Just a bit of a story about decks and vents. A dock mate was getting water in his tanks causing shutdowns every time he tried to leave for a trip of an length.

He and another friend spent a lot of time cleaning and tossing contaminated fuel. Lucky for both as the friend had a use for it and he avoided the disposal problem.

A lot of effort and hair pulling later and almost a new tank we convinced him it was not the tank.

It was traced to an improperly sealed deck filler and a loose hose attached to that filler. The deck fitting leaked allowing water to get underneath which than gained entry to the tank by running between the hose barb and the hose. We get a lot of rain although we figured at least one episode was boat washing.

Make absolutely sure that the deck filler is properly sealed to the deck, that the filler cap has an O ring and the O ring is in good condition, that the O ring and cap threads are waterproof greased lightly, that the hose between the tank and the deck fill is clamped properly. Hoses do take a set over time which releases the clamp pressure somewhat and although not fall off can allow leakage.

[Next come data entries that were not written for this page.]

(** A round from a well-formed pool reaches its test, or raises
    [ValueError] in [mutate]. *)
Lemma round_outcome target s :
  target <> [] -> gene_pool s <> [] -> pool_ok target s ->
  (exists s', completes target s s') \/
  (step target s = Crash ValueError /\ edge_char s).
Proof.
  intros Htarget Hpool Hok.
  set (w := st_world s). set (h := heap w).
  assert (Forall (fun c => is_Some (fitness_of h c)) (gene_pool s)) as Hfit.
  { eapply Forall_impl; [exact Hok|]. intros c (g & _ & _ & Hf)%candidate_ok_genome. eauto. }
  destruct (sort_pool_total _ w Hfit) as (sorted & Hsort & Hperm).
  assert (sorted <> []) as Hsne.
  { intros ->. apply Permutation_nil in Hperm. done. }
  assert (exists best, head sorted = Some best) as [best Hbest].
  { destruct sorted; [done|]. eauto. }
  destruct (random_parent_total sorted w Hsne) as (p1 & Hp1 & Hin1).
  destruct (random_parent_total sorted (advance w 1) Hsne) as (p2 & Hp2 & Hin2).
  assert (forall c, c ∈ sorted -> candidate_ok target h c) as Hcand.
  { intros c Hc. rewrite Hperm in Hc. by eapply Forall_forall in Hok. }
  destruct (mutate_outcome target p1 p2 (advance (advance w 1) 1) Htarget)
    as [(cs & f & Hmut)|(Hmut & p & g & x & Hp & Hg & Hx & Hedge)]; [by apply Hcand..| |].
  - left.
    cbn [advance heap rand] in Hmut. fold h in Hmut.
    set (child := child_loc h cs) in *.
    set (w' := advance (World (with_child h cs f) _) 4) in *.
    assert (heap w' = with_child h cs f) as Hh' by done.
    assert (exists worst, last sorted = Some worst) as [worst Hworst].
    { apply last_is_Some in Hsne as [x Hx]. eauto. }
    assert (forall c, c ∈ sorted -> is_Some (fitness_of (heap w') c)) as Hfit'.
    { intros c Hc. rewrite Hperm in Hc. eapply Forall_forall in Hfit as [k Hk]; [|done].
      exists k. rewrite Hh'. eapply preserves_fitness; [apply with_child_preserves|done]. }
    destruct (Hfit' worst) as [fw Hfw]; [by apply last_Some_elem_of|].
    set (pool' := if f <? fw then <[Nat.pred (length sorted) := child]> sorted else sorted).
    assert (replace_worst sorted child w' = Ok (pool', w')) as Hrep.
    { unfold replace_worst.
      rewrite bind_unfold, (get_fitness_eq _ _ f) by (rewrite Hh'; apply with_child_fitness).
      rewrite bind_unfold, py_index_last, Hworst. cbn [lift].
      rewrite bind_unfold, (get_fitness_eq _ _ fw) by done.
      subst pool'. destruct (f <? fw); [|done].
      by rewrite py_setitem_last. }
    assert (exists first f0, head pool' = Some first /\ fitness_of (heap w') first = Some f0)
      as (first & f0 & Hfirst & Hf0).
    { subst pool'. destruct (f <? fw).
      - destruct sorted as [|x [|y l]]; [done| |].
        + exists child, f. split; [done|]. rewrite Hh'. apply with_child_fitness.
        + destruct (Hfit' x) as [k Hk]; [apply elem_of_cons; by left|].
          exists x, k. done.
      - destruct (Hfit' best) as [k Hk]; [by apply head_Some_elem_of|]. eauto. }
    assert (loop_body target (gene_pool s) (fittest s) w
            = Ok (pool', fittest s ++ [best], f0 =? 0, w')) as Hbody.
    { unfold loop_body.
      rewrite bind_unfold, Hsort.
      rewrite bind_unfold, (proj2 (head_py_index _ _) Hbest). cbn [lift].
      rewrite bind_unfold, Hp1, bind_unfold, Hp2, bind_unfold, Hmut.
      rewrite bind_unfold, Hrep.
      rewrite bind_unfold, (proj2 (head_py_index _ _) Hfirst). cbn [lift].
      rewrite bind_unfold, (get_fitness_eq _ _ f0) by done. done. }
    unfold completes, step. fold w. rewrite Hbody.
    destruct (f0 =? 0); eexists; [right|left]; done.
  - right. split.
    + unfold step, loop_body. fold w.
      rewrite bind_unfold, Hsort.
      rewrite bind_unfold, (proj2 (head_py_index _ _) Hbest). cbn [lift].
      by rewrite bind_unfold, Hp1, bind_unfold, Hp2, bind_unfold, Hmut.
    + exists p, g, x. split_and!; [|done..].
      rewrite <- Hperm. by destruct Hp as [-> | ->].
Qed.

Lemma round_completes target s :
  target <> [] -> gene_pool s <> [] ->
  pool_ok target s -> inner_chars s ->
  exists s', completes target s s'.
Proof.
  intros Htarget Hpool Hok Hchars.
  destruct (round_outcome target s Htarget Hpool Hok)
    as [H|(_ & c & g & x & Hc & Hg & Hx & Hedge)]; [done|].
  pose proof (Hchars c g x Hc Hg Hx). lia.
Qed.

(** What the test at the end of a round looks at. *)
Lemma round_tested target s s' :
  completes target s s' ->
  exists sorted best first,
    sort_pool (gene_pool s) (st_world s) = Ok (sorted, st_world s) /\
    head sorted = Some best /\ best ∈ gene_pool s /\
    (forall c, c ∈ gene_pool s -> fit_le (heap (st_world s)) best c) /\
    head (gene_pool s') = Some first /\
    fit_le (heap (st_world s')) first best /\
    ((2 <= length (gene_pool s))%nat -> first = best).
Proof.
  intros Hc.
  pose proof (completes_preserves _ _ _ Hc) as Hp.
  pose proof (round_summary _ _ _ Hc)
    as (rest & worst & fw & best & p1 & p2 & cs & f & first & f0 & H).
  cbn zeta in H.
  destruct H as (Hsort & Hperm & Hsorted & Hfit & Hbest & _ & _ & _ & _ & _ & Hw' & Hfw
                 & Hpool' & Hfirst & Hf0 & _).
  set (h := heap (st_world s)) in *.
  assert (best ∈ rest ++ [worst]) as Hin by by apply head_Some_elem_of.
  assert (is_Some (fitness_of h best)) as [fb Hfb].
  { by eapply Forall_forall in Hfit. }
  exists (rest ++ [worst]), best, first.
  split_and!; [done|done|by rewrite <- Hperm| |done| |].
  - intros c Hcin. eapply sorted_head_least; [done|done|done|by rewrite Hperm].
  - rewrite Hpool' in Hfirst. destruct rest as [|x rest].
    + simpl in Hbest, Hfirst. injection Hbest as <-.
      destruct (Z.ltb_spec f fw) as [Hlt|Hge]; injection Hfirst as <-.
      * exists f, fw. split_and!; [|by eapply preserves_fitness|lia].
        rewrite Hw'. unfold advance. cbn [heap]. apply with_child_fitness.
      * apply fit_le_refl. exists fw. by eapply preserves_fitness.
    + simpl in Hbest, Hfirst. injection Hbest as <-. injection Hfirst as <-.
      apply fit_le_refl. exists fb. by eapply preserves_fitness.
  - intros Hlen. rewrite <- Hperm, length_app in Hlen. simpl in Hlen.
    rewrite Hpool' in Hfirst.
    destruct rest as [|x rest]; [simpl in Hlen; lia|].
    simpl in Hbest, Hfirst. by simplify_eq.
Qed.

(** C8. The loop is left by its test exactly when the fitness of
    [gene_pool[0]] is 0, and it can also be left by an exception.
    - A round that reaches the test takes [break] exactly when the fitness of
      [gene_pool[0]] is 0 then, and goes on to the next round, with the
      generation counter one higher, exactly when it is not.
    - What is tested: the round has sorted the pool, and the head [best] of
      the sorted pool is a member of least fitness of the pool the round
      started with.  The tested [gene_pool[0]] is at least as fit as [best],
      and with two candidates or more it is [best] itself, since the
      replacement writes to the last slot only.
    - A run that has left the loop by [break] has a best fitness of 0.
    - A round from a pool of well-formed candidates, with a target and a pool
      that are not empty, reaches the test or raises [ValueError]; it raises
      only when a character of the pool has the ordinal 0 or 255.  So it is
      for every round of a run of the program with a target that is not
      empty and one candidate or more.
    - The exception does end runs of the program: [main] with the draws of
      [crash_rng] ends in [ValueError] in its round 33.
    - The counter is never tested: from [stuck_state] the loop is still
      going after any number [n] of rounds, in generation [1 + n]. *)
Theorem loop_exit_condition :
  (forall target s s',
     completes target s s' ->
     (step target s = Break s' <-> best_fitness s' = Some 0) /\
     (step target s = Continue s' <->
        exists f, best_fitness s' = Some f /\ f <> 0) /\
     (step target s = Break s' -> generation s' = generation s) /\
     (step target s = Continue s' -> generation s' = generation s + 1)) /\
  (forall target s s',
     completes target s s' ->
     exists sorted best first,
       sort_pool (gene_pool s) (st_world s) = Ok (sorted, st_world s) /\
       head sorted = Some best /\ best ∈ gene_pool s /\
       (forall c, c ∈ gene_pool s -> fit_le (heap (st_world s)) best c) /\
       head (gene_pool s') = Some first /\
       fit_le (heap (st_world s')) first best /\
       ((2 <= length (gene_pool s))%nat -> first = best)) /\
  (forall target fuel s s',
     run fuel target s = Done s' -> best_fitness s' = Some 0) /\
  (forall target s,
     target <> [] -> gene_pool s <> [] -> pool_ok target s ->
     (exists s', completes target s s') \/
     (step target s = Crash ValueError /\ edge_char s)) /\
  (forall population target r s0 s,
     (1 <= population)%nat -> target <> [] ->
     init population target r = Ok s0 -> reaches target s0 s ->
     (exists s', completes target s s') \/
     (step target s = Crash ValueError /\ edge_char s)) /\
  main 33 crash_rng = Crashed ValueError /\
  (forall n, exists s',
     rounds n stuck_target stuck_state = Some s' /\
     run n stuck_target stuck_state = Running s' /\
     best_fitness s' = Some 1 /\
     generation s' = 1 + Z.of_nat n).
Proof.
  assert (forall target s s',
    completes target s s' ->
    (step target s = Break s' <-> best_fitness s' = Some 0) /\
    (step target s = Continue s' <-> exists f, best_fitness s' = Some f /\ f <> 0) /\
    (step target s = Break s' -> generation s' = generation s) /\
    (step target s = Continue s' -> generation s' = generation s + 1)) as Hround.
  { intros target s s' (f0 & Hbest & Hcase)%round_best_fitness.
    destruct Hcase as [(Hs & -> & Hg)|(Hs & Hne & Hg)]; rewrite Hs, Hbest.
    - split_and!; [done| |done|done].
      split; [done|]. intros (f & [= <-] & Hf). done.
    - split_and!; [| |done|done].
      + split; [done|]. intros [= ->]. done.
      + split; [intros _; by exists f0|done]. }
  split_and!.
  - exact Hround.
  - exact round_tested.
  - intros target fuel s s' (s1 & _ & Hb)%run_Done.
    apply (Hround target s1 s'); [by right|done].
  - exact round_outcome.
  - intros population target r s0 s Hpop Htarget Hinit Hr.
    destruct (init_total population target r) as (s0' & Hinit' & Hlen0 & Hok0 & _).
    rewrite Hinit in Hinit'. injection Hinit' as <-.
    apply round_outcome; [done| |].
    + assert (length (gene_pool s) = population) as Hlen.
      { apply (reaches_invariant target
                 (fun s => length (gene_pool s) = population)) with s0; [|done|done].
        intros s1 s2 Hc H. by rewrite (completes_length _ _ _ Hc). }
      intros Hnil. rewrite Hnil in Hlen. simpl in Hlen. lia.
    + apply (reaches_invariant target (pool_ok target)) with s0;
        [apply pool_ok_round|done|done].
  - vm_compute. reflexivity.
  - intros n.
    assert (stuck stuck_state) as H0 by done.
    destruct (stuck_rounds n stuck_state H0) as (s' & Hr & (Hpool & H2 & _) & Hg).
    exists s'. split_and!; [done| | |].
    + clear -Hr. revert Hr. generalize stuck_state.
      induction n as [|n IH]; intros s; simpl.
      * by intros [= ->].
      * destruct (step stuck_target s); try done. apply IH.
    + unfold best_fitness, fitness_of. by rewrite Hpool, H2.
    + rewrite Hg. done.
Qed.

Better yet would be a raised collar about 1/2" high that the filler sits on so any water will not accumulate. I know about this but have never had need for it but if I ever have problems I will do my fiberglassing. Mine does not accumulate but some boats will allow this due to poor deck drainage.

Same goes for the tank vent. Ideally the actual hose is between the tank and the vent fitting is run at least a couple inches, more the better, ABOVE the fitting and then turns down before going to the tank. THat way splashes from rough seas will not gain entry. Make sure the clamps are tight.
Make sure the vent fitting is aimed about 45o aft. Not straight down or, heaven help, forward from a loose fitting or water can be driven in just from normal spray. The vent also needs to be sealed to the hull.

There are other means of water entry but I don't believe from your engines that those are applicable.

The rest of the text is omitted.